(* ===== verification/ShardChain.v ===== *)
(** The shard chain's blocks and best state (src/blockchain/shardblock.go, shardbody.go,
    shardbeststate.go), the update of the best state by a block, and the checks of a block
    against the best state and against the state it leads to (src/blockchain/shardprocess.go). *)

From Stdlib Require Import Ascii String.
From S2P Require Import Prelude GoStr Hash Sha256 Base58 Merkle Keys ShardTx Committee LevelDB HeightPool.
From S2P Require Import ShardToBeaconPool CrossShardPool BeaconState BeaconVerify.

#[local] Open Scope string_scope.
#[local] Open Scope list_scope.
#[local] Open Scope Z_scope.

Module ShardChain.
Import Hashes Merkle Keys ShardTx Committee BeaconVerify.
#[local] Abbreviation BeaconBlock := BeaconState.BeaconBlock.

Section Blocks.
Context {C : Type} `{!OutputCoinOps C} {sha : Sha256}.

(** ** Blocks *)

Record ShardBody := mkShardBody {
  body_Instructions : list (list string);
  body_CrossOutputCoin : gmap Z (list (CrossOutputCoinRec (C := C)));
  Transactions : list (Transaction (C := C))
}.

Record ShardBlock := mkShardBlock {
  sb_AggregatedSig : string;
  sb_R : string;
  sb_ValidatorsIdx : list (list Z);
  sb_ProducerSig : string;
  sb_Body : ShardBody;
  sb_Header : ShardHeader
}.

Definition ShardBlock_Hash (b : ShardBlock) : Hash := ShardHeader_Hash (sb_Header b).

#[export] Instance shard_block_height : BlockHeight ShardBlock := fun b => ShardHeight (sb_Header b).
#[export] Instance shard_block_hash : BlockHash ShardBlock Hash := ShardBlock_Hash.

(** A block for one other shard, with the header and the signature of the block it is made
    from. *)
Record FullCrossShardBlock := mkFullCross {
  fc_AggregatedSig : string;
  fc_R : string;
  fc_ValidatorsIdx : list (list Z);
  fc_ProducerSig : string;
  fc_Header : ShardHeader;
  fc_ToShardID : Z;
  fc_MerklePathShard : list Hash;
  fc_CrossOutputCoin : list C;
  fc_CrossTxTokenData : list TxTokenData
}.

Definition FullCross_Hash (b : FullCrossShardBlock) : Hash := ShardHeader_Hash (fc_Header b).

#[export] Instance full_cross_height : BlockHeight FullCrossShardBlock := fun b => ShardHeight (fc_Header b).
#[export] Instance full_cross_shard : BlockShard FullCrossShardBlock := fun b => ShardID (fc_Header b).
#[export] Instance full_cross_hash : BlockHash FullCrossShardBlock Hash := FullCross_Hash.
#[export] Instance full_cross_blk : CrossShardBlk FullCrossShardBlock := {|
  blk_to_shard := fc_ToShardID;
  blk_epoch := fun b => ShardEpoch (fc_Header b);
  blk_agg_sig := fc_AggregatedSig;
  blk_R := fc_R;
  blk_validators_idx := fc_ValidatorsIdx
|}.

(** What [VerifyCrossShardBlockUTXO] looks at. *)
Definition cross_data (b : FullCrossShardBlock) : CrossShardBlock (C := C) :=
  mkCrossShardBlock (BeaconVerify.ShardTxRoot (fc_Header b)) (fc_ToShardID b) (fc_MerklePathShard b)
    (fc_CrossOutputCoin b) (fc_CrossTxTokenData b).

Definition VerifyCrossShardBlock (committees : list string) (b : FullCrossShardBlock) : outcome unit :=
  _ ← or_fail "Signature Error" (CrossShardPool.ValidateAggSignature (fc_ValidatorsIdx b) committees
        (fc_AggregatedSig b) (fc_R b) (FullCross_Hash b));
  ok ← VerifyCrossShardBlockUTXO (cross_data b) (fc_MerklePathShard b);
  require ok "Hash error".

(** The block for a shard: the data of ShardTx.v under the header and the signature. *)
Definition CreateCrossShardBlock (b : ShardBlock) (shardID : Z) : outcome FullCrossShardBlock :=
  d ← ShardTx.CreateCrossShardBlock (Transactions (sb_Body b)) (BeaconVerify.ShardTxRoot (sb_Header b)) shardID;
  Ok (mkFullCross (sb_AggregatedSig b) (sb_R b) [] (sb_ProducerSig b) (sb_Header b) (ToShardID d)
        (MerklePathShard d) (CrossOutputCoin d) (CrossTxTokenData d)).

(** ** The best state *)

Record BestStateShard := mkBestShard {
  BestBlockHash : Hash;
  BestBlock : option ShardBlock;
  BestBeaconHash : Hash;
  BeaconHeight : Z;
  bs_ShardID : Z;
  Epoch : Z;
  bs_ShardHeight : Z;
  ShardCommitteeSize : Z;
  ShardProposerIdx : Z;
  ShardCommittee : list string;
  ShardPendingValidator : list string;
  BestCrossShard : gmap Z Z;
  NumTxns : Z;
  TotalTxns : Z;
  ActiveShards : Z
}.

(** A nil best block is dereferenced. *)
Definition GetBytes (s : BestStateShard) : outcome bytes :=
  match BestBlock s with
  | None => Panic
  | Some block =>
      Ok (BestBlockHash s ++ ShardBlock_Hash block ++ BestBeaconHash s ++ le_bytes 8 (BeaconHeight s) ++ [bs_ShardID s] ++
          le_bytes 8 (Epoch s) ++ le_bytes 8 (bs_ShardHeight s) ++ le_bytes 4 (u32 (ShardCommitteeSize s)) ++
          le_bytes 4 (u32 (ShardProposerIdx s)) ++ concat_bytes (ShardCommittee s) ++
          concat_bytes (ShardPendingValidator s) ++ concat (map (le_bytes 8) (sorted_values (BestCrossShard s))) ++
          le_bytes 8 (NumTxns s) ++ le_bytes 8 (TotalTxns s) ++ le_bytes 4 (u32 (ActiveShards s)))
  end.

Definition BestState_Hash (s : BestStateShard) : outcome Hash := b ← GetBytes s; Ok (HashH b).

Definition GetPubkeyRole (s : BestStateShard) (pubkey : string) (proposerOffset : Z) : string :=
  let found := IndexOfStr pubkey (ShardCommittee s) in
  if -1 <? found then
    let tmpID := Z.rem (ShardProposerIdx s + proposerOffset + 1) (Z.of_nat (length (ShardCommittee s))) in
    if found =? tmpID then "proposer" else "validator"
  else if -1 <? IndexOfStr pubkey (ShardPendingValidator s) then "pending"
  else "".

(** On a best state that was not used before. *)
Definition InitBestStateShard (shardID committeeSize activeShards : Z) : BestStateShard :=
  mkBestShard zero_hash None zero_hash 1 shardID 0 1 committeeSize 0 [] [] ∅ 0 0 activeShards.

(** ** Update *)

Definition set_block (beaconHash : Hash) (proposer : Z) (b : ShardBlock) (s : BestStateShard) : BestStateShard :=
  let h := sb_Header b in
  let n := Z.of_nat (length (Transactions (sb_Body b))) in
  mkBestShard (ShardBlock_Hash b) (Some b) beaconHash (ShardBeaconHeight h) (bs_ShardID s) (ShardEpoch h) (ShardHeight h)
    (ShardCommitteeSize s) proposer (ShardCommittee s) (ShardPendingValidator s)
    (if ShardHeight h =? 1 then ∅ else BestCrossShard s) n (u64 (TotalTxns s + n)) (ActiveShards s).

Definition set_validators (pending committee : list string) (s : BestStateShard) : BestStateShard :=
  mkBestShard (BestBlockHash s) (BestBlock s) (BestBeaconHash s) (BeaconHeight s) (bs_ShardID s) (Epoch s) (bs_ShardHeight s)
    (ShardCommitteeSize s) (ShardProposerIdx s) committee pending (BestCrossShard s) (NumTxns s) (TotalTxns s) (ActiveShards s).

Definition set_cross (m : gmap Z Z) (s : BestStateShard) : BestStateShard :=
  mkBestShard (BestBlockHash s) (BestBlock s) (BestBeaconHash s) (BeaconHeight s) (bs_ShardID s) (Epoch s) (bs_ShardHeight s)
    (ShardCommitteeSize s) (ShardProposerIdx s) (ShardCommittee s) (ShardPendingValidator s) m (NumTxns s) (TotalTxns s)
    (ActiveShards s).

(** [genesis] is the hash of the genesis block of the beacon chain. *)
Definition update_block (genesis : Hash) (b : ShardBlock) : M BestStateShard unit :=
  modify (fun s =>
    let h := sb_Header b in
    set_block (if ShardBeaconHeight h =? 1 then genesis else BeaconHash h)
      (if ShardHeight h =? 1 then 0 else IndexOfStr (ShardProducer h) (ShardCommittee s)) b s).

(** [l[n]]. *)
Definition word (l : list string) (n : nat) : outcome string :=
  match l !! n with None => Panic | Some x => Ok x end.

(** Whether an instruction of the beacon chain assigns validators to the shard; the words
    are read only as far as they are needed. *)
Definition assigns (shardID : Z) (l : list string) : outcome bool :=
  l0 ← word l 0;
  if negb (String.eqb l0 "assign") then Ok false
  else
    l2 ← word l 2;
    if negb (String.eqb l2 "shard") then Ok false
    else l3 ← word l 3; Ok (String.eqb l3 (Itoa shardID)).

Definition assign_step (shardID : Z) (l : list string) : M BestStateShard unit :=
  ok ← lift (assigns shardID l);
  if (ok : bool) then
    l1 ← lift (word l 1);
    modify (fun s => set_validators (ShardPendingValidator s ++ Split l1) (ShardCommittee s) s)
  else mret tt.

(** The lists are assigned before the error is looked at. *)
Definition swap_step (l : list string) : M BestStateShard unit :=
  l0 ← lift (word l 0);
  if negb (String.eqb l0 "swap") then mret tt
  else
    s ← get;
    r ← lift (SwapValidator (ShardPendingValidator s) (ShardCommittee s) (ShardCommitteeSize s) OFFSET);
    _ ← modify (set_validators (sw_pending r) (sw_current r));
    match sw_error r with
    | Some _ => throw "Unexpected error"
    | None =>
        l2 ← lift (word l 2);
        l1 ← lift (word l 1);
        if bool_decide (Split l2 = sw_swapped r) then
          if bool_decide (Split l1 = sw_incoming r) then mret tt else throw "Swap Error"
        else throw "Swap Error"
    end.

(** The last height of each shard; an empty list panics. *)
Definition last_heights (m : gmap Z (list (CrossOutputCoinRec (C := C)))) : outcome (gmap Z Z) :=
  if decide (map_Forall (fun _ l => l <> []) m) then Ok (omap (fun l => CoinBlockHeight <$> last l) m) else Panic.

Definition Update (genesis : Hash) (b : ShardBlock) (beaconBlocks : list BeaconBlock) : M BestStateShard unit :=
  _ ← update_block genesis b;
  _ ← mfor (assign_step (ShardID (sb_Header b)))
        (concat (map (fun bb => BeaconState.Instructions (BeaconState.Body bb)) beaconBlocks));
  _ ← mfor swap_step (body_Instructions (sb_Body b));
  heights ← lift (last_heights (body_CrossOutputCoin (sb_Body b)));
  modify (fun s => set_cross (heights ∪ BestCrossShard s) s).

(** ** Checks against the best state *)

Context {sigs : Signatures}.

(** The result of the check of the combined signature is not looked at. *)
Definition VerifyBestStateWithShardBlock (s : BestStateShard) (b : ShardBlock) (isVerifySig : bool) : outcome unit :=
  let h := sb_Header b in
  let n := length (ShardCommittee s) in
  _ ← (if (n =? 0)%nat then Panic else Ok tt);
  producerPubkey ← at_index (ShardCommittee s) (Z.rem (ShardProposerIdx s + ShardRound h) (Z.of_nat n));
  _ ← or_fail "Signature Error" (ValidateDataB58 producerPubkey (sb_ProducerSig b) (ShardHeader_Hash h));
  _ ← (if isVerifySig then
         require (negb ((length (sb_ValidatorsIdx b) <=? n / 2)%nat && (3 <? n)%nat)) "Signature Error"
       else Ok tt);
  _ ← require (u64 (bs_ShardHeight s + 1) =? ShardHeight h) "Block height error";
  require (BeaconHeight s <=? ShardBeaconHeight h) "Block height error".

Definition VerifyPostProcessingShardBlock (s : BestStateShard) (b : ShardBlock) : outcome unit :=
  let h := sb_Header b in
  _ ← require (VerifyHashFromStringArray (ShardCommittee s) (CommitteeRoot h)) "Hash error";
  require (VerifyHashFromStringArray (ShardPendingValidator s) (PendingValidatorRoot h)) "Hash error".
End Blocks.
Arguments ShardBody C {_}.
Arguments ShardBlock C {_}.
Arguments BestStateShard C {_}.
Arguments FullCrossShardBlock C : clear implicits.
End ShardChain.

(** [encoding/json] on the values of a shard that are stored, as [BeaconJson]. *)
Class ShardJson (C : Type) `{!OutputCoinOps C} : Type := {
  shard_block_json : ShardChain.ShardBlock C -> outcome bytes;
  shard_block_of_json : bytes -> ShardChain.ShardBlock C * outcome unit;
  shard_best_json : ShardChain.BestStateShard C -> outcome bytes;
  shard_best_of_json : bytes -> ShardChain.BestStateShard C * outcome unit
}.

****************

Retype the records above, but only those lines that fall between the line containing "(if ShardHeight h =? 1 then ∅" and the line containing "else l3 ← word", with both of those lines included, exactly as written.

    (if ShardHeight h =? 1 then ∅ else BestCrossShard s) n (u64 (TotalTxns s + n)) (ActiveShards s).

Definition set_validators (pending committee : list string) (s : BestStateShard) : BestStateShard :=
  mkBestShard (BestBlockHash s) (BestBlock s) (BestBeaconHash s) (BeaconHeight s) (bs_ShardID s) (Epoch s) (bs_ShardHeight s)
    (ShardCommitteeSize s) (ShardProposerIdx s) committee pending (BestCrossShard s) (NumTxns s) (TotalTxns s) (ActiveShards s).

Definition set_cross (m : gmap Z Z) (s : BestStateShard) : BestStateShard :=
  mkBestShard (BestBlockHash s) (BestBlock s) (BestBeaconHash s) (BeaconHeight s) (bs_ShardID s) (Epoch s) (bs_ShardHeight s)
    (ShardCommitteeSize s) (ShardProposerIdx s) (ShardCommittee s) (ShardPendingValidator s) m (NumTxns s) (TotalTxns s)
    (ActiveShards s).

(** [genesis] is the hash of the genesis block of the beacon chain. *)
Definition update_block (genesis : Hash) (b : ShardBlock) : M BestStateShard unit :=
  modify (fun s =>
    let h := sb_Header b in
    set_block (if ShardBeaconHeight h =? 1 then genesis else BeaconHash h)
      (if ShardHeight h =? 1 then 0 else IndexOfStr (ShardProducer h) (ShardCommittee s)) b s).

(** [l[n]]. *)
Definition word (l : list string) (n : nat) : outcome string :=
  match l !! n with None => Panic | Some x => Ok x end.

(** Whether an instruction of the beacon chain assigns validators to the shard; the words
    are read only as far as they are needed. *)
Definition assigns (shardID : Z) (l : list string) : outcome bool :=
  l0 ← word l 0;
  if negb (String.eqb l0 "assign") then Ok false
  else
    l2 ← word l 2;
    if negb (String.eqb l2 "shard") then Ok false
    else l3 ← word l 3; Ok (String.eqb l3 (Itoa shardID)).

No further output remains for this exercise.